According to the Federal Water Pollution Control Administration, this would require over $8 billion in water treatment plants (exclusive of lands costs) and over $6 billion in sewers. Secondary treatment of industrial wastes will cost another $5 billion in construction. To separate storm and household sewers could cost anywhere from $10 billion to $48 billion and to control thermal pollution will cost yet another $2 billion. In addition, operating costs for all these facilities would be almost $2 billion for the municipal plants, $3.5 billion for the industrial plants and about $1 billion for the thermal processes. (2)

If America really wants to have clean water and decides to build tertiary treatment plants, then the construction costs would jump from $31 billion to about $90 billion. This figure is not far off Professor Barry Commoner’s estimate of $100 billion to clean up US rivers.

The Federal Water Pollution Control Administration estimates that between 26 and 29 billion dollars will have to be spent between 1969 and 1973. (2) A National Survey in July estimated that between $33 and $37 billion will have to be spent within the next six years.

In Britain, there is no estimate of the cost of fighting water pollution. We have 20,000 miles of rivers of which 5,000 are polluted and 2,000 grossly polluted. According to Mr Anthony Crosland, it would cost £30 million to clean up four miles of the River Tyne, but this is a particularly bad stretch. The Jeger Report estimates that the GLC must spend £1 million on cleaning up the Thames Estuary.

Teesside Borough Council has calculated that £22 million are needed just to clean up the River Tees over 10 to 12 years, £500 million has been estimated as the sum required to bring 1,000 miles of grossly polluted British rivers just to tolerable standards. (3)

According to the Jeger Report, 3,000 of our 5,000 sewage works are at the moment overloaded and produce effluent below the quality associated with secondary treatment.
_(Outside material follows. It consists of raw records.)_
Lemma read_layer_ok l il t count head data r m rest sets calls : l !! il = Some (Some t) -> layer_readable count head data t ->
  reader_at r (saved_layer data t ++ rest) sets calls ->
  exists r', read_layer l count head il (r, m) = (Ok true, (r', m)) /\ reader_at r' rest (sets ++ staged_rows count head data [t]) calls.
Proof.
  intros Hl (H1 & H2 & H3 & H4 & H5) Hr. unfold saved_layer in Hr. rewrite <- !app_assoc in Hr.
  destruct (io_read_i32 r m _ _ _ _ Hr H1) as (r1 & E1 & Hr1). destruct (io_read_u64 r1 m _ _ _ _ Hr1 H2) as (r2 & E2 & Hr2).
  unfold read_layer. rewrite (stx_bind_Ok _ _ _ (Some t) (r, m)) by (unfold stx_lift; by rewrite (vec_get_Some _ _ _ Hl)).
  rewrite (stx_bind_Ok _ _ _ _ _ E1), Z.eqb_refl. cbn [negb]. rewrite (stx_bind_Ok _ _ _ _ _ E2), Z.eqb_refl. cbn [negb]. unfold staged_rows.
  destruct (Z.eqb_spec count 0) as [E|E].
  - exists r2. split; [done|]. rewrite app_nil_r. rewrite E, Z.mul_0_l in H5. apply length_zero_iff_nil in H5. by rewrite H5 in Hr2.
  - destruct (reader_read_tensor r2 (rt_id t) (Z.to_nat (head * rt_row t)) _ _ _ _ _ Hr2 H5) as (r3 & E3 & Hr3). exists r3. split; [|done].
    unfold on_io. cbn [fst snd]. rewrite !u64_id by lia. by rewrite E3.
Qed.

Lemma read_layers_ok l count head data r m rest sets calls : (forall t, t ∈ omap id l -> layer_readable count head data t) ->
  reader_at r (concat (saved_layer data <$> omap id l) ++ rest) sets calls ->
  exists r', forM_ (read_layer l count head) (seq 0 (length l)) (r, m) = (Ok true, (r', m)) /\ reader_at r' rest (sets ++ staged_rows count head data (omap id l)) calls.
Proof.
  intros Hok Hr. assert (forall pre post r sets, l = pre ++ post -> reader_at r (concat (saved_layer data <$> omap id post) ++ rest) sets calls ->
    exists r', forM_ (read_layer l count head) (seq (length pre) (length post)) (r, m) = (Ok true, (r', m)) /\ reader_at r' rest (sets ++ staged_rows count head data (omap id post)) calls) as H; [|by apply (H [] l)].
  clear Hr. intros pre post. revert pre. induction post as [|t post IH]; intros pre r1 sets1 El Hr.
  { exists r1. split; [done|]. unfold staged_rows. destruct (_ =? _)%Z; by rewrite app_nil_r. }
  assert (l !! length pre = Some t) as Hl by (rewrite El; by apply list_lookup_middle). cbn [length seq forM_].
  assert (forall r2 sets2, reader_at r2 (concat (saved_layer data <$> omap id post) ++ rest) sets2 calls ->
    exists r', forM_ (read_layer l count head) (seq (Datatypes.S (length pre)) (length post)) (r2, m) = (Ok true, (r', m)) /\ reader_at r' rest (sets2 ++ staged_rows count head data (omap id post)) calls) as IH'.
  { intros r2 sets2 H2. destruct (IH (pre ++ [t]) r2 sets2) as (r' & E & H); [rewrite <- app_assoc; done|done|]. rewrite length_app, Nat.add_1_r in E. by exists r'. }
  destruct t as [t|].
  - change (omap id (Some t :: post)) with (t :: omap id post) in *. cbn [fmap list_fmap concat] in Hr. rewrite <- app_assoc in Hr.
    assert (layer_readable count head data t) as Ht by (apply Hok, list_elem_of_omap; exists (Some t); split; [by eapply list_elem_of_lookup_2|done]).
    destruct (read_layer_ok l (length pre) t count head data r1 m _ _ _ Hl Ht Hr) as (r2 & E2 & Hr2).
    rewrite (stx_bind_Ok _ _ _ _ _ E2). destruct (IH' r2 _ Hr2) as (r3 & E3 & Hr3). exists r3. split; [done|].
    change (t :: omap id post) with ([t] ++ omap id post). rewrite staged_rows_app, app_assoc. done.
  - change (omap id (None :: post)) with (omap id post) in *. rewrite (stx_bind_Ok _ _ _ true (r1, m)); [by apply IH'|].
    unfold read_layer. by rewrite (stx_bind_Ok _ _ _ None (r1, m)) by (unfold stx_lift; by rewrite (vec_get_Some _ _ _ Hl)).
Qed.

Lemma state_read_data_ok ly count head data r m rest sets calls : length (l_r ly) = l_n_layer ly -> length (l_s ly) = l_n_layer ly -> (Z.of_nat (l_n_layer ly) <= UINT32_MAX)%Z ->
  (count <= sizeZ m)%Z -> (forall t, t ∈ layer_tensors ly -> layer_readable count head data t) ->
  reader_at r (le_bytes 4 0 ++ le_bytes 4 (Z.of_nat (l_n_layer ly)) ++ concat (saved_layer data <$> layer_tensors ly) ++ rest) sets calls ->
  exists r', state_read_data ly count head (r, m) = (Ok true, (r', m)) /\ reader_at r' rest (sets ++ staged_rows count head data (layer_tensors ly)) calls.
Proof.
  intros Hr0 Hs0 Hn Hc Hok Hr. destruct (io_read_u32 r m _ _ _ _ Hr) as (r1 & E1 & Hr1); [unfold UINT32_MAX; lia|].
  destruct (io_read_u32 r1 m _ _ _ _ Hr1) as (r2 & E2 & Hr2); [lia|].
  unfold state_read_data. rewrite (stx_bind_Ok _ _ _ _ _ E1), (stx_bind_Ok _ _ _ _ _ E2), (stx_bind_Ok get_mem _ _ m (r2, m)) by done.
  rewrite Z.eqb_refl. cbn [negb]. rewrite (proj2 (Z.ltb_ge _ _) Hc). change (negb (0 =? 0)%Z) with false. cbv iota.
  unfold layer_tensors in *. rewrite omap_app in *. rewrite fmap_app, concat_app, <- app_assoc in Hr2.
  assert (forall t, t ∈ omap id (l_r ly) -> layer_readable count head data t) as Hok1 by (intros t Ht; apply Hok, elem_of_app; by left).
  assert (forall t, t ∈ omap id (l_s ly) -> layer_readable count head data t) as Hok2 by (intros t Ht; apply Hok, elem_of_app; by right).
  destruct (read_layers_ok (l_r ly) count head data r2 m _ _ _ Hok1 Hr2) as (r3 & E3 & Hr3).
  destruct (read_layers_ok (l_s ly) count head data r3 m _ _ _ Hok2 Hr3) as (r4 & E4 & Hr4).
  rewrite Hr0 in E3. rewrite Hs0 in E4. rewrite (stx_bind_Ok _ _ _ _ _ E3). cbn [negb]. exists r4. split; [done|]. rewrite staged_rows_app, app_assoc. done.
Qed.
Mr Craig Sinclair of Sussex University estimates that £260,000 a year must be spent on sewage works which is twice what is spent at the moment. (3)

Estimates of the cost of controlling air pollution are even more difficult.

According to Professor Goldman, they range in the US from $300 million to $3 billion a year simply for construction costs. In the latter case, this would mean capital expenditure of a little less than $100 billion by the year 2000. This only covers emissions from stationary sources. Air pollution from motor cars is an even more serious problem and in many US cities motor vehicles are responsible for as much as 80 per cent of it. According to Professor Goldman, controlling air pollution from cars might add up to another $2 to $3 billion a year. A recent survey suggests a figure of $400 per car or a total of $40 billion.

Dr Ernest Starkman, Chairman of the Technical Advisory Committee of the California Air Resources Board, asserts that if air pollution were to be cut down to “levels that would keep the atmosphere clean”, one would have to expend an extra $1,000 per motor car or approximately $100 billion if every one of the cars at present in use in the USA were appropriately equipped.

The actual cost clearly depends on what percentage of total pollution one wishes to eliminate. It is important to realise that we can never get rid of all of it. As Professor Goldman writes, “Institution of $100 billion worth of air quality controls would not mean the elimination of all air pollution nor of the costs that arise from it, but it would considerably reduce the cost of air pollution in terms of medical bills and cleaning bills and help defray the costs of operating expenses.”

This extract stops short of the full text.